O meu silêncio prolongava-se. Ora… Os descobrimentos não começaram com os descobrimentos, isso é o que muita gente acha erradamente. Mas começaram com a tentativa de Portugal em expandir o seu domínio… Viajaram de Portugal para Ceuta, cujo paradeiro já era bem conhecido, numa primeira tentativa. Mas o sucesso só se deu quando os Portugueses partiram nas caravelas para descobrir África.
O sucesso? A minha linha de pensamentos ria-se de mim mesma. Chamar sucesso ao que aconteceu é quase como contar a história da segunda guerra mundial e decidir apelidar uma qualquer vitória Nazi de sucesso. Sim, foram sucessos militares, mas a utilização do termo é de um mau gosto repugnante. Sucesso para quem? Para os Quims e Zés da altura? Oooh Portugal agora é que é grande! Donos de Moçambique e Angola!! E nós na miséria na mesma, que o dinheiro é para quem pode, não é para quem quer. Ou ainda sucesso para Os Manéis e Tónes de hoje em dia, que gostam de rir nas aulas e suspirar: Nos descobrimentos é que era, quando eramos donos do Brasil e tínhamos ouro! Fosse agora assim e não havia crise!
E descobrir África?
Pois, acontece que enquanto em Portugal,  em História, damos a Antiguidade Clássica, a Época Medieval, os Descobrimentos e por aí em diante, em Moçambique dá-se a história do próprio país e realmente é ridículo falar de descobrimentos. Eles já lá estavam. Já havia história, cultura, pessoas… Que raio!, nós não fomos lá descobrir nada. O problema é que ver horizonte, para lá do nosso umbigo, é tarefa complicada.
“Não. Não é esse o problema Bem Dito. Estou só a tentar perceber como começar. É uma história complicada e não quero deixar nenhum detalhe importante de fora”

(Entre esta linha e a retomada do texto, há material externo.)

(* ===== verification/TableHolds.v ===== *)
(** TableHolds.v: holds on the tables of an event (src/src/modules/tables/
    application/table-reservations.service.ts, table-idempotency.service.ts,
    table-audit.service.ts and infrastructure/*.repository.ts). *)

From S2P Require Import Prelude Errors Values Hashing Store.

Local Open Scope Z_scope.

(* ------------------------------------------------------------------ *)
(** ** TableAuditService                                                *)

(** [append] *)
Definition table_log (row : table_audit) : op unit :=
  modify (fun w => set_table_audits (table_audits (seating w) ++ [row]) w).

Definition event_table_status_name (s : EventTableStatus) : string :=
  match s with
  | ET_AVAILABLE => "AVAILABLE"
  | ET_HELD => "HELD"
  | ET_UNAVAILABLE => "UNAVAILABLE"
  end.

Definition venue_table_status_name (s : VenueTableStatus) : string :=
  match s with
  | VT_ACTIVE => "ACTIVE"
  | VT_INACTIVE => "INACTIVE"
  | VT_MAINTENANCE => "MAINTENANCE"
  end.

Definition logVenueTableCreated (actorUserId organizerId venueTableId : string)
    (floorSectionId : option string) (label : string) (seatCount : Z) (status : VenueTableStatus)
  : op unit :=
  table_log
    {| ta_actorUserId := Some actorUserId; ta_organizerId := Some organizerId; ta_eventId := None;
       ta_venueTableId := Some venueTableId; ta_eventTableId := None; ta_reservationId := None;
       ta_event := VENUE_TABLE_CREATED; ta_reason := None;
       ta_metadata := JObj [("venueTableId", JStr venueTableId); ("organizerId", JStr organizerId);
         ("floorSectionId", jstr_or_null floorSectionId); ("label", JStr label);
         ("seatCount", JNum seatCount); ("status", JStr (venue_table_status_name status))] |}.

Definition logEventTableCreated (actorUserId organizerId eventId eventTableId venueTableId : string)
    (priceMinor : Z) (currency : string) (status : EventTableStatus) : op unit :=
  table_log
    {| ta_actorUserId := Some actorUserId; ta_organizerId := Some organizerId;
       ta_eventId := Some eventId; ta_venueTableId := Some venueTableId;
       ta_eventTableId := Some eventTableId; ta_reservationId := None;
       ta_event := EVENT_TABLE_CREATED; ta_reason := None;
       ta_metadata := JObj [("organizerId", JStr organizerId); ("eventId", JStr eventId);
         ("eventTableId", JStr eventTableId); ("venueTableId", JStr venueTableId);
         ("priceMinor", JNum priceMinor); ("currency", JStr currency);
         ("status", JStr (event_table_status_name status))] |}.

Definition logEventTableUpdated (actorUserId organizerId eventId eventTableId venueTableId : string)
    (previousStatus newStatus : EventTableStatus) : op unit :=
  table_log
    {| ta_actorUserId := Some actorUserId; ta_organizerId := Some organizerId;
       ta_eventId := Some eventId; ta_venueTableId := Some venueTableId;
       ta_eventTableId := Some eventTableId; ta_reservationId := None;
       ta_event := EVENT_TABLE_UPDATED; ta_reason := None;
       ta_metadata := JObj [("organizerId", JStr organizerId); ("eventId", JStr eventId);
         ("eventTableId", JStr eventTableId); ("venueTableId", JStr venueTableId);
         ("previousStatus", JStr (event_table_status_name previousStatus));
         ("newStatus", JStr (event_table_status_name newStatus))] |}.

Definition logHoldCreated (actorUserId organizerId eventId venueTableId eventTableId reservationId : string)
    (amountMinor : Z) (currency : string) (holdExpiresAt : Z) : op unit :=
  table_log
    {| ta_actorUserId := Some actorUserId; ta_organizerId := Some organizerId;
       ta_eventId := Some eventId; ta_venueTableId := Some venueTableId;
       ta_eventTableId := Some eventTableId; ta_reservationId := Some reservationId;
       ta_event := TABLE_HOLD_CREATED; ta_reason := None;
       ta_metadata := JObj [("reservationId", JStr reservationId); ("eventTableId", JStr eventTableId);
         ("eventId", JStr eventId); ("organizerId", JStr organizerId);
         ("amountMinor", JNum amountMinor); ("currency", JStr currency);
         ("holdExpiresAt", JDate holdExpiresAt)] |}.

Definition hold_expired_row (r : table_reservation) (expiredAt : Z)
    (previousStatus newStatus : EventTableStatus) : table_audit :=
  {| ta_actorUserId := Some (tr_actorUserId r); ta_organizerId := Some (tr_organizerId r);
     ta_eventId := Some (tr_eventId r); ta_venueTableId := None;
     ta_eventTableId := Some (tr_eventTableId r); ta_reservationId := Some (tr_id r);
     ta_event := TABLE_HOLD_EXPIRED; ta_reason := Some "hold_expired";
     ta_metadata := JObj [("reservationId", JStr (tr_id r));
       ("eventTableId", JStr (tr_eventTableId r)); ("eventId", JStr (tr_eventId r));
       ("organizerId", JStr (tr_organizerId r)); ("reason", JStr "hold_expired");
       ("previousReservationStatus", JStr "HELD"); ("newReservationStatus", JStr "EXPIRED");
       ("previousEventTableStatus", JStr (event_table_status_name previousStatus));
       ("newEventTableStatus", JStr (event_table_status_name newStatus));
       ("expiredAt", JDate expiredAt); ("holdExpiresAt", JDate (tr_holdExpiresAt r))] |}.

Definition logHoldExpired (r : table_reservation) (expiredAt : Z)
    (previousStatus newStatus : EventTableStatus) : op unit :=
  table_log (hold_expired_row r expiredAt previousStatus newStatus).

Definition rejection_row (c : HoldRejectionContext) : table_audit :=
  {| ta_actorUserId := Some (hrc_actorUserId c); ta_organizerId := hrc_organizerId c;
     ta_eventId := Some (hrc_eventId c); ta_venueTableId := hrc_venueTableId c;
     ta_eventTableId := Some (hrc_eventTableId c); ta_reservationId := None;
     ta_event := TABLE_RESERVATION_REJECTED; ta_reason := Some (hrc_reason c);
     ta_metadata := JObj [("organizerId", jstr_or_null (hrc_organizerId c));
       ("eventId", JStr (hrc_eventId c)); ("venueTableId", jstr_or_null (hrc_venueTableId c));
       ("eventTableId", JStr (hrc_eventTableId c)); ("reason", JStr (hrc_reason c))] |}.

Definition logReservationRejected (c : HoldRejectionContext) : op unit := table_log (rejection_row c).

(* ------------------------------------------------------------------ *)
(** ** TableIdempotencyService                                          *)

Definition TABLE_HOLD_IDEMPOTENCY_USE_CASE : string := "tables.hold".

Definition hashIdempotencyKey `{Crypto} (value : string) : string := sha256 (trim value).

Definition buildHoldRequestFingerprintHash `{Crypto} (eventId eventTableId : string) : string :=
  sha256 (stringify [("eventId", Some eventId); ("eventTableId", Some eventTableId)]).

(* ------------------------------------------------------------------ *)
(** ** The repositories                                                 *)

Definition db_event_tables (w : world) : gmap string event_table := event_tables (seating w).
Definition db_holds (w : world) : gmap string table_reservation := table_reservations (seating w).

(** A table of an event with its organizer, event and venue table.  These
    relations are required columns: a row that lacks one is taken as absent. *)
Record EventTableRecord : Type := {
  etr_table : event_table;
  etr_organizer : organizer;
  etr_event : event;
  etr_venueTable : venue_table
}.

Definition event_table_record (w : world) (t : event_table) : option EventTableRecord :=
  o ← organizers (catalog w) !! et_organizerId t;
  ev ← events (catalog w) !! et_eventId t;
  vt ← venue_tables (seating w) !! et_venueTableId t;
  Some {| etr_table := t; etr_organizer := o; etr_event := ev; etr_venueTable := vt |}.

Definition findLockedEventTableDetails (eventTableId : string) : op (option EventTableRecord) :=
  reads (fun w => db_event_tables w !! eventTableId ≫= event_table_record w).

Definition with_et_state (status : EventTableStatus) (holdExpiresAt : option Z) (t : event_table)
  : event_table :=
  {| et_id := et_id t; et_organizerId := et_organizerId t; et_eventId := et_eventId t;
     et_venueTableId := et_venueTableId t; et_status := status; et_priceMinor := et_priceMinor t;
     et_currency := et_currency t; et_holdExpiresAt := holdExpiresAt |}.

Definition updateEventTableState (eventTableId : string) (status : EventTableStatus)
    (holdExpiresAt : option Z) : op event_table :=
  update event_tables_t eventTableId (with_et_state status holdExpiresAt).

Definition findByActorAndIdempotency (actorUserId useCase keyHash : string)
  : op (option table_reservation) :=
  findFirst table_reservations_t (fun r =>
    bool_decide (tr_actorUserId r = actorUserId) &&
    bool_decide (tr_idempotencyUseCase r = useCase) &&
    bool_decide (tr_idempotencyKeyHash r = keyHash)).

(** A reservation with its table and venue table, as the answer shows them. *)
Record TableReservationView : Type := {
  trv_reservation : table_reservation;
  trv_venueTable : venue_table;
  trv_floorSection : option floor_section
}.

Definition reservation_view (w : world) (r : table_reservation) : option TableReservationView :=
  t ← db_event_tables w !! tr_eventTableId r;
  vt ← venue_tables (seating w) !! et_venueTableId t;
  Some {| trv_reservation := r; trv_venueTable := vt;
          trv_floorSection := vt_floorSectionId vt ≫= fun f => floor_sections (seating w) !! f |}.

Definition findOwnedReservation (reservationId actorUserId : string)
  : op (option TableReservationView) :=
  reads (fun w =>
    r ← db_holds w !! reservationId;
    if bool_decide (tr_actorUserId r = actorUserId) then reservation_view w r else None).

(** status = HELD AND holdExpiresAt <= now, of one table. *)
Definition is_stale (eventTableId : string) (now : Z) (r : table_reservation) : bool :=
  bool_decide (tr_eventTableId r = eventTableId) && bool_decide (tr_status r = TR_HELD) &&
  (tr_holdExpiresAt r <=? now).

(** status = HELD AND holdExpiresAt > now, of one table. *)
Definition is_active (eventTableId : string) (now : Z) (r : table_reservation) : bool :=
  bool_decide (tr_eventTableId r = eventTableId) && bool_decide (tr_status r = TR_HELD) &&
  (now <? tr_holdExpiresAt r).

Por outras palavras, dá-me cinco minutos para eu perceber como é que falo deste tema sem me sentir uma idiota por nunca ter pensado nele. Como é que dediquei horas da minha vida a dissertar sobre os motivos pelos quais me incomoda que se alterem capas de livros quando são adaptados para o cinema, ou qual é a diferença lógica entre um chá e uma água com sabor, ou ainda sobre a idiotice de produzir batatas fritas com sabor a presunto (mais vale comer presunto se se quer o sabor de presunto, não?) e nunca parara para reflectir acerca de um tema tão estruturante e tão português: os descobrimentos.
Temos os Lusíadas e temos a Mensagem, temos o enaltecer dos marinheiros e das batalhas e não temos uma alma penada que pare e diga: “isso foi tudo muito importante mas escravizar e subjugar um povo é dificilmente motivo de orgulho.” Pelo menos para mim. Que estava ali sentada de sapatilhas de marca e camisola limpa, no meio de África, a trabalhar como voluntária e a sentir-me a criatura mais hipócrita da história ao olhar aquele rapaz de sapatos desfeitos e que andava a usar a mesma camisola desde que chegáramos em missão, há mais de duas semanas. Ir a África não faz de nós boas pessoas, não de todo. E naquele momento eu sentia-me tão inútil e pequena e talvez mesmo cruel. Porque, como qualquer um, quando dera essa matéria, vira-a da perspectiva dos vencedores, de uma perspectiva de neutralidade nula. E o problema é que se na segunda guerra mundial ganharam os “bons” para contar a história, neste caso os vencedores foram aqueles que oprimiram, que escravizaram e exterminaram. Aqueles que não tiveram problemas em instrumentalizar pessoas, nações inteiras, pelo seu bem pessoal, pelo seu ganho. E nem tudo foi mau, claro que não, e teve um contexto histórico, claro que sim. Mas o friozinho do meu estômago dizia-me que nem assim era desculpável tão atroz desumanidade, que nem assim era lógico que quando queríamos recordar a grandeza do nosso povo, invocássemos esta época. Porque se o melhor de ser português é pôr-se a si e ao seu país acima de tudo, acima de outros países, de outros povos, pelo seu ganho egoísta, então não tenho orgulho em ser portuguesa, porque muito antes disso vem o meu orgulho em ser humana, em ser uma criatura capaz de compaixão, de pensamento e de evolução e isto são conceitos que vão contra o que apelidam do melhor do meu país. O melhor do meu país foi a abolição da pena de morte, os Maias, o Fado e o Queijo da Serra. O melhor do meu país reina na nossa capacidade de sermos sublimes na simplicidade. Somos os melhores nisso. Os melhores num jogo que envolve só uma bola, os melhores nos petiscos simples, os melhores na arte de pegar em poucas palavras e pô-las a rimar de um modo que não parece humano. Somos os melhores nisso e disso eu consigo orgulhar-me. Mas de volta à Casa Família, um pequeno orfanato na cidade de Quelimane, em Moçambique, o meu Bem Dito continuava à espera de uma resposta muito menos complexa do que o mar de coisas que me toldavam a linha de pensamento.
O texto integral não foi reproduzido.